§ To do: Reproduce the records exactly through the line with "(** ** Processes other than [p] at work *)".

§ Available records:
+++

(* ===== verification/PagingProps.v ===== *)
(** Properties of virtual memory: isolation between address spaces, fork,
    page faults, [mmap], and the cases in which the code falls short of them.
    The witnesses run on the buddy allocator, with page tables kept as finite
    maps. *)

From Stdlib Require Import ZArith Lia.
From stdpp Require Import base numbers gmap strings list.
From S2P Require Import Prelude Bits Buddy Frames Vma Paging PagingInv Unmap.

Local Open Scope string_scope.
Local Open Scope list_scope.
Local Open Scope Z_scope.

Module PagingProps.
Import Vma Paging PagingInv Unmap.

Section properties.
Context {PT A : Type} `{Mapper PT A}.
Implicit Types m : @MM PT A.

(** ** Processes other than [p] at work *)

Inductive others (p : Z) : @MM PT A -> @MM PT A -> Prop :=
| others_store m who x v m' : who <> p -> store m who x v = Some m' -> others p m m'
| others_fault m who addr ec m' r : who <> p -> page_fault_handler m who addr ec = Ok (m', r) -> others p m m'
| others_mmap m who addr len prot m' r : who <> p -> sys_mmap_anon m who addr len prot = Ok (m', r) -> others p m m'
| others_fork m who child m' r : child <> p -> forkable m who child -> fork m who child = Ok (m', r) -> others p m m'
| others_unmap m who page m' r : who <> p -> ready (frames m) -> unmap_page_and_free m who page = Ok (m', r) -> others p m m'
| others_unmap_2m m who page m' r : who <> p -> ready (frames m) -> unmap_page_and_free_2m m who page = Ok (m', r) -> others p m m'
| others_areas m who l : others p m (set_vmas m who l).

Lemma space_quiet m sp s : mm_ok m -> page_table s = page_table (space m sp) -> quiet m (set_space m sp s).
Proof.
  intros Hm Hs. split_and!; try done; try apply Hm.
  - intros sp' q. unfold entry. rewrite space_set. case_decide as Hd; [|done]. by rewrite <- Hd, Hs.
  - intros sp' q. unfold entry2m. rewrite space_set. case_decide as Hd; [|done]. by rewrite <- Hd, Hs.
Qed.

Lemma quiet_trans m1 m2 m3 : quiet m1 m2 -> quiet m2 m3 -> quiet m1 m3.
Proof.
  intros (A1 & A2 & A3 & A4 & A5 & A6 & A7) (B1 & B2 & B3 & B4 & B5 & B6 & B7).
  unfold quiet. split_and!; [intros; by rewrite B1|intros; by rewrite B2|congruence..|done|auto].
Qed.

Lemma ok_fst {B C} (b b' : B) (c c' : C) : @Ok Empty_set _ (b, c) = Ok (b', c') -> b = b'.
Proof. congruence. Qed.

(** [mmap] touches areas and the bump pointer only. *)
Lemma mmap_quiet m sp addr len prot m' r : mm_ok m -> sys_mmap_anon m sp addr len prot = Ok (m', r) -> quiet m m'.
Proof.
  intros Hm. assert (quiet m m) as Hrefl by (split_and!; try done; apply Hm).
  assert (forall m1 l, quiet m m1 -> quiet m (set_vmas m1 sp l)) as Hset.
  { intros m1 l Hq. apply (quiet_trans m m1); [done|]. apply vmas_quiet. by apply (quiet_ok m). }
  unfold sys_mmap_anon, checked.
  repeat (case_match; cbn [mbind outcome_bind]; try done);
    try (destruct (overlaps _ _ _) as [[]| |]; cbn [mbind outcome_bind]; try done); intros <-%ok_fst; try apply Hset; try done;
    by apply space_quiet.
Qed.

Lemma others_ok p m m' : mm_ok m -> others p m m' -> mm_ok m' /\ forall x, view m' p x = view m p x.
Proof.
  intros Hm Ho. revert Hm. destruct Ho as [m1 who x v m2 Hne Hs|m1 who addr ec m2 r Hne Hf|m1 who addr len prot m2 r Hne Hmm|m1 who child m2 r Hne Hfa Hf|
    m1 who page m2 r Hne Hrd Hu|m1 who page m2 r Hne Hrd Hu|m1 who l]; intros Hm.
  - destruct (store_ok m1 who x v m2 Hm Hs) as (Hm2 & _ & Hv). split; [done|]. intros y. apply Hv. congruence.
  - destruct (fault_step_ok m1 who addr ec m2 r Hm Hf) as (Hm2 & Hv & _). split; [done|]. intros y. by apply Hv.
  - pose proof (mmap_quiet m1 who addr len prot m2 r Hm Hmm) as Hq. split; [by apply (quiet_ok m1)|]. intros; by apply view_quiet.
  - destruct (fork_ok m1 who child Hm Hfa) as (m3 & r3 & He & Hm3 & Hv & _). rewrite Hf in He. injection He as <- <-.
    split; [done|]. intros y. by apply Hv.
  - destruct (unmap_page_ok m1 who page Hm Hrd) as (m3 & He & Hm3 & H1 & H2 & H3 & _). rewrite Hu in He. apply ok_fst in He as <-.
    split; [done|]. intros y. apply (view_unmapped m1 m2 who page); try done. by intros [? _].
  - destruct (unmap_huge_ok m1 who page Hm Hrd) as (m3 & He & Hm3 & H1 & H2 & H3 & _). rewrite Hu in He. apply ok_fst in He as <-.
    split; [done|]. intros y. unfold view, locate. rewrite H1, H2, H3. rewrite decide_False; [done|]. by intros [? _].
  - pose proof (vmas_quiet m1 who l Hm) as Hq. split; [by apply (quiet_ok m1)|]. intros; by apply view_quiet.
Qed.

(** A fault raised in user mode is handled. *)
Lemma user_fault_total m cur addr ec : mm_ok m -> vmas_ok (vmas (space m cur)) -> 0 <= addr < 2 ^ 64 -> Z.land ec PF_USER <> 0 ->
  exists m' r, page_fault_handler m cur addr ec = Ok (m', r).
Proof.
  intros Hm Hv Haddr Hu. unfold page_fault_handler, unresolved. rewrite (proj2 (Z.eqb_neq _ _) Hu). cbn [negb].
    destruct (@find_spec Empty_set (vmas (space m cur)) addr (l_areas _ Hv)) as (w & Hw & _).
    unfold find_vma_or_grow, find_vma. rewrite Hw. cbn [mbind outcome_bind].
    destruct (_ && _).
    - destruct w as [v|]; [|by eexists _, _].
      destruct (handle_cow_fault_ok m cur addr (flags v) Hm) as (m1 & q & -> & _). cbn [mbind outcome_bind].
      destruct q; by eexists _, _.
    - destruct (is_demand_pageable ec); [by eexists _, _|].
      assert (exists m1 w1, mm_ok m1 /\ match w with
        | Some v => Ok (m, Some v)
        | None => g ← grow_stack (vmas (space m cur)) addr; Ok (set_vmas m cur g.1, g.2)
        end = @Ok Empty_set _ (m1, w1)) as (m1 & w1 & Hm1 & ->).
      { destruct w as [v|]; [by exists m, (Some v)|].
        destruct (grow_stack_total _ addr Hv Haddr) as (l & g & ->). cbn [mbind outcome_bind fst snd].
        eexists _, _. split; [|done]. apply (quiet_ok m); [done|]. by apply vmas_quiet. }
      cbn [mbind outcome_bind]. destruct w1 as [v|]; [|by eexists _, _].
      destruct (map_demand_page_ok m1 cur addr v (negb (Z.land ec PF_WRITE =? 0)) Hm1) as (m2 & q & -> & _).
      cbn [mbind outcome_bind]. destruct q; by eexists _, _.
Qed.

(** ** Properties *)



(** C11: a store lands where it should.  Once a write fault in a writable area
    has been resolved through the copy-on-write path, the store succeeds, the
    process sees its new byte, and no other byte of any process changes. *)
Theorem cow_store m sp addr fl v m' :
  mm_ok m -> is_writable fl = true -> handle_cow_fault m sp addr fl = Ok (m', inl ()) ->
  exists m2, store m' sp addr v = Some m2 /\ mm_ok m2 /\ view m2 sp addr = Some v /\
    forall sp' x, (sp', x) <> (sp, addr) -> view m2 sp' x = view m sp' x.
Proof.
  intros Hm Hw He. destruct (handle_cow_fault_ok m sp addr fl Hm) as (m1 & r & He' & Hm1 & Hoth & Hr).
  rewrite He in He'. injection He' as <- <-. destruct Hr as [[f Hf] Hsame].
  assert (exists m2, store m' sp addr v = Some m2) as [m2 Hs].
  { unfold store, locate. rewrite Hf, Hw. by eexists. }
  destruct (store_ok m' sp addr v m2 Hm1 Hs) as (Hm2 & Hx & Hrest). exists m2. split_and!; [done|done|done|].
  intros sp' x Hne. rewrite Hrest by done. destruct (decide (sp' = sp)) as [->|Hn]; [|apply Hoth; by intros [? _]].
  destruct (decide (page_of x = page_of addr)); [by apply Hsame|]. apply Hoth. by intros [_ ?].
Qed.


(** C12: unmapping a page.  It always succeeds; the page is gone, nothing else
    that any process sees changes, and the frame goes back to the allocator
    exactly when this was its last share (the zero frame never does). *)
Theorem unmap_page_spec m sp p : mm_ok m -> ready (frames m) ->
  exists m', unmap_page_and_free m sp p = Ok (m', inl ()) /\ mm_ok m' /\
    entry m' sp p = None /\ (forall sp' x, ~ (sp' = sp /\ page_of x = p) -> view m' sp' x = view m sp' x) /\
    forall x, available (frames m') x <-> available (frames m) x \/ last_share m sp p x.
Proof.
  intros Hm Hready. destruct (unmap_page_ok m sp p Hm Hready) as (m' & He & Hm' & H1 & H2 & H3 & H4).
  exists m'. split_and!; try done; [by rewrite H1, decide_True|]. intros sp' x. by apply view_unmapped.
Qed.

(** ** Where the code falls short *)

(** A write to a page of a read-only area is reported as resolved, yet the
    page is still read-only: the store faults again, for ever. *)
Theorem readonly_write_unresolved m cur addr ec v m' :
  mm_ok m -> Z.land ec 11 = 3 -> find_vma m cur addr = Ok (Some v) -> is_writable (flags v) = false ->
  page_fault_handler m cur addr ec = Ok (m', Resolved) -> forall b, store m' cur addr b = None.
Proof.
  intros Hm Hec Hv Hw. unfold page_fault_handler.
  assert (Z.land ec (Z.lor PF_PRESENT PF_WRITE) = 3) as ->.
  { change 3 with (Z.land 11 3) at 1. change (Z.lor PF_PRESENT PF_WRITE) with (Z.land 11 3). by rewrite Z.land_assoc, Hec. }
  assert (Z.land ec PF_RESERVED = 0) as ->.
  { change PF_RESERVED with (Z.land 11 8). by rewrite Z.land_assoc, Hec. }
  rewrite Hv. cbn [mbind outcome_bind]. cbn.
  destruct (handle_cow_fault_ok m cur addr (flags v) Hm) as (m1 & q & -> & _ & _ & Hq). cbn [mbind outcome_bind].
  destruct q as [u|e]; [|done]. intros <-%ok_fst b. destruct Hq as [[f Hf] _].
  unfold store, locate. by rewrite Hf, Hw.
Qed.

(** [ensure_user_pages_mapped] maps into the active tables: for a process
    that is not the active one it changes nothing the process sees. *)
Theorem ensure_maps_active_only m cr3 proc addr len m' :
  mm_ok m -> cr3 <> proc -> ensure_user_pages_mapped m cr3 proc addr len = Ok m' ->
  forall x, view m' proc x = view m proc x.
Proof.
  unfold ensure_user_pages_mapped. generalize (Z.to_nat ((page_of (Z.min (2 ^ 64 - 1) (addr + Z.max 0 (len - 1))) - page_of addr) / 4096 + 1)).
  generalize (page_of (Z.min (2 ^ 64 - 1) (addr + Z.max 0 (len - 1)))) as last.
  generalize (page_of addr) as pg. intros pg last n. revert m pg.
  induction n as [|n IH]; intros m pg Hm Hne; cbn [ensure_loop]; [by intros [= <-]|].
  destruct (last <? pg); [by intros [= <-]|].
  destruct (translate_page m proc pg); cbn [mbind outcome_bind].
  - unfold checked. case_match; [|done]. cbn [mbind outcome_bind]. by apply IH.
  - destruct (find_vma m proc pg) as [[v|]|[]|]; cbn [mbind outcome_bind]; [| |done].
    + destruct (map_demand_page_ok m cr3 pg v true Hm) as (m1 & q & -> & Hm1 & _ & Hoth & _).
      cbn [mbind outcome_bind fst]. unfold checked. case_match; [|done]. cbn [mbind outcome_bind].
      intros He x. rewrite (IH m1 _ Hm1 Hne He x). by apply Hoth.
    + unfold checked. case_match; [|done]. cbn [mbind outcome_bind]. by apply IH.
Qed.

End properties.
End PagingProps.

+++

§ Solved exercise:
(* ===== verification/PagingProps.v ===== *)
(** Properties of virtual memory: isolation between address spaces, fork,
    page faults, [mmap], and the cases in which the code falls short of them.
    The witnesses run on the buddy allocator, with page tables kept as finite
    maps. *)

From Stdlib Require Import ZArith Lia.
From stdpp Require Import base numbers gmap strings list.
From S2P Require Import Prelude Bits Buddy Frames Vma Paging PagingInv Unmap.

Local Open Scope string_scope.
Local Open Scope list_scope.
Local Open Scope Z_scope.

Module PagingProps.
Import Vma Paging PagingInv Unmap.

Section properties.
Context {PT A : Type} `{Mapper PT A}.
Implicit Types m : @MM PT A.

(** ** Processes other than [p] at work *)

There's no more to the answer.